■ **WORK REQUEST**: Only the first line of the listing and the lines after it, up to and including the one containing "raw_msg rest raw_data", should be retyped exactly.

══ DATA RECORDS ══

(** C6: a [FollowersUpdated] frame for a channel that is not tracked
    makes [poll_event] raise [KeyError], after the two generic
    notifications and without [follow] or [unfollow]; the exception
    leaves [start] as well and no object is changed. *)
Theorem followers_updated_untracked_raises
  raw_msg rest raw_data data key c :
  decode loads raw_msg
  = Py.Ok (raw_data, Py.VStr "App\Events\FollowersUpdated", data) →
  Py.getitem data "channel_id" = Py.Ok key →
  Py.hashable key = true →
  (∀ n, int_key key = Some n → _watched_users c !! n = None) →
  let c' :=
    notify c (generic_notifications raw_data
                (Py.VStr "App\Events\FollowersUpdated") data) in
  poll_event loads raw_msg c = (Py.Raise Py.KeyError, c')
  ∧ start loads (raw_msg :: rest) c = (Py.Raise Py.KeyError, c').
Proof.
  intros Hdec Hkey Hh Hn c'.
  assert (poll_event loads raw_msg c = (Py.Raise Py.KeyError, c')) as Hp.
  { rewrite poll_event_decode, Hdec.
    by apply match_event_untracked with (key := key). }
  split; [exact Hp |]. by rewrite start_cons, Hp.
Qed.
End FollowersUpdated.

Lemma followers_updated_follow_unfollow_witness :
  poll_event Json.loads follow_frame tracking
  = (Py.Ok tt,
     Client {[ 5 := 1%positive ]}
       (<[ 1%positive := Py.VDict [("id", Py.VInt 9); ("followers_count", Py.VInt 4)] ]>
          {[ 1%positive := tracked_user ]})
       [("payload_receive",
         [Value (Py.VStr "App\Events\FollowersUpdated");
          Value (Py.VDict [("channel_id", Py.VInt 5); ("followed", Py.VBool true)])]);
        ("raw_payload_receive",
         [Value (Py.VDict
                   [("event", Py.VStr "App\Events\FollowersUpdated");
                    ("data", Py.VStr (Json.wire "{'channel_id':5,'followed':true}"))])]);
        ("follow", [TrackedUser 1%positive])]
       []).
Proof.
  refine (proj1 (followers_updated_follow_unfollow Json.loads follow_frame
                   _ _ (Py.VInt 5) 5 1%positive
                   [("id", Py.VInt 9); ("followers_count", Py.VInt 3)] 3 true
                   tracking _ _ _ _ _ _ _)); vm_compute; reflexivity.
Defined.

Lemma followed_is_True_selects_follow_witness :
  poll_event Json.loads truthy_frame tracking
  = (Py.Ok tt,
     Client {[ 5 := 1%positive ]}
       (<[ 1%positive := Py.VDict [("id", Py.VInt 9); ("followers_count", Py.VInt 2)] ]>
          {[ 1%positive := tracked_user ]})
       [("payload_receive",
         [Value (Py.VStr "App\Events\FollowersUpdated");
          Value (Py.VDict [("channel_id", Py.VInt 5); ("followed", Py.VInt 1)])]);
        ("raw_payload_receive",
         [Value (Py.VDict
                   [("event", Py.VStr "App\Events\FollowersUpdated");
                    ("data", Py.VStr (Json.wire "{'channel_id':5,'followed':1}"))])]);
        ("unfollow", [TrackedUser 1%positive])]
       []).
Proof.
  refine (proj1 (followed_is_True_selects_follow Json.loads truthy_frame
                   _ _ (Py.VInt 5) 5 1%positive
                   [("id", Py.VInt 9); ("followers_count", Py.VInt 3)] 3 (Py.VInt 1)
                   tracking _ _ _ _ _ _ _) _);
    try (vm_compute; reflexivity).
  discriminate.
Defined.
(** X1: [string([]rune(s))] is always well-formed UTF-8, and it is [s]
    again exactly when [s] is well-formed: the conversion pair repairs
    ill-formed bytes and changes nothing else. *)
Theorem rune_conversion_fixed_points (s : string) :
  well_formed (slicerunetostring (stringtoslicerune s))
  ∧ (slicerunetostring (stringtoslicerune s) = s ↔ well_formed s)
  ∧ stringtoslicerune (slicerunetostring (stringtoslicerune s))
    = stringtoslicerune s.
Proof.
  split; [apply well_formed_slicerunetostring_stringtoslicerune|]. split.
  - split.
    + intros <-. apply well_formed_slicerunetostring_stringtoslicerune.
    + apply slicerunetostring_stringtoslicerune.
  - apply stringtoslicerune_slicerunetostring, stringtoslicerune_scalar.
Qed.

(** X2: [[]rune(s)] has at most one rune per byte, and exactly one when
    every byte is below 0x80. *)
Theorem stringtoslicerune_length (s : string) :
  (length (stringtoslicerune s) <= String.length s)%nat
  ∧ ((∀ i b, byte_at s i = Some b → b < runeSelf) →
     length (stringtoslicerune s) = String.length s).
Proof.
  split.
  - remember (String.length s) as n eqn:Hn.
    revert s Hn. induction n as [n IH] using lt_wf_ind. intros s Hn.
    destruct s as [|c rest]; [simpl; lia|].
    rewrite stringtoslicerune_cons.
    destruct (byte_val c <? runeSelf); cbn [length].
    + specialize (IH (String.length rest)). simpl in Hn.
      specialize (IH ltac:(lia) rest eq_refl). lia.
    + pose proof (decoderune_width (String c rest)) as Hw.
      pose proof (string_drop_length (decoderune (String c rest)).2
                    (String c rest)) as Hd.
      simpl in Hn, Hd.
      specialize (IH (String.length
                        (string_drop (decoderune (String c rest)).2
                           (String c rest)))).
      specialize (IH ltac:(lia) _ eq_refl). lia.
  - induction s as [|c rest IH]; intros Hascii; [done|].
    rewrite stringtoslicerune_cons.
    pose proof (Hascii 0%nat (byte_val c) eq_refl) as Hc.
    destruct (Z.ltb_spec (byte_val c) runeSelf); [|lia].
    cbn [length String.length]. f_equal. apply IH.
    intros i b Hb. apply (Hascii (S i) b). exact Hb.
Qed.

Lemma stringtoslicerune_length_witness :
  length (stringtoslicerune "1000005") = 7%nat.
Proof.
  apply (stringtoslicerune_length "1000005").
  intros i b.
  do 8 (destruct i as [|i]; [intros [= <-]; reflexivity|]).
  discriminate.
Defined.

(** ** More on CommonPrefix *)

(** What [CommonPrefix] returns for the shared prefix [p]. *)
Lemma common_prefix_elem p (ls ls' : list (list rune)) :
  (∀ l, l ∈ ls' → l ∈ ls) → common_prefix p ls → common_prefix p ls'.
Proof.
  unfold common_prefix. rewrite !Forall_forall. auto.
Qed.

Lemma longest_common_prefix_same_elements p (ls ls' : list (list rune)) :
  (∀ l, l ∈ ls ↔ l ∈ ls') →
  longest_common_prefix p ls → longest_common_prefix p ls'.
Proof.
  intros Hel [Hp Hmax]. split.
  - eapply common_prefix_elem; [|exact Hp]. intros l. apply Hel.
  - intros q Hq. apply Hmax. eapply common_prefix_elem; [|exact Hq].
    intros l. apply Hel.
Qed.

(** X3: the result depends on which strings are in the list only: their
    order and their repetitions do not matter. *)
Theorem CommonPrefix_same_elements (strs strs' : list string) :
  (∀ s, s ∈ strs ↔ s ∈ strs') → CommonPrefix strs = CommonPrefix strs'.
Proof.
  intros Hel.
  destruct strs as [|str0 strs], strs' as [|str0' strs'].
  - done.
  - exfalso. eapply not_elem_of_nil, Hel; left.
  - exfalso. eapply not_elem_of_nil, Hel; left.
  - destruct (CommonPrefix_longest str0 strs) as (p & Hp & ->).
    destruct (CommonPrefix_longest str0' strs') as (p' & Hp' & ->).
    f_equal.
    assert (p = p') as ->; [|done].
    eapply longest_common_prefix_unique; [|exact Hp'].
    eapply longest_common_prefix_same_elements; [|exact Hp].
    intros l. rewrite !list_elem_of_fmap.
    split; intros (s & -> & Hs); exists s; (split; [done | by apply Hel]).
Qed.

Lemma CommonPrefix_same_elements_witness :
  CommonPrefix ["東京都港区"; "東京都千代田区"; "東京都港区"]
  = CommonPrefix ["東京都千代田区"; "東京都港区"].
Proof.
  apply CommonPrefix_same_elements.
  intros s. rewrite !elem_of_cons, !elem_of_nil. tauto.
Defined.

═══

■ **RESPONSE TO THE EXERCISE**:
(** C6: a [FollowersUpdated] frame for a channel that is not tracked
    makes [poll_event] raise [KeyError], after the two generic
    notifications and without [follow] or [unfollow]; the exception
    leaves [start] as well and no object is changed. *)
Theorem followers_updated_untracked_raises
  raw_msg rest raw_data data key c :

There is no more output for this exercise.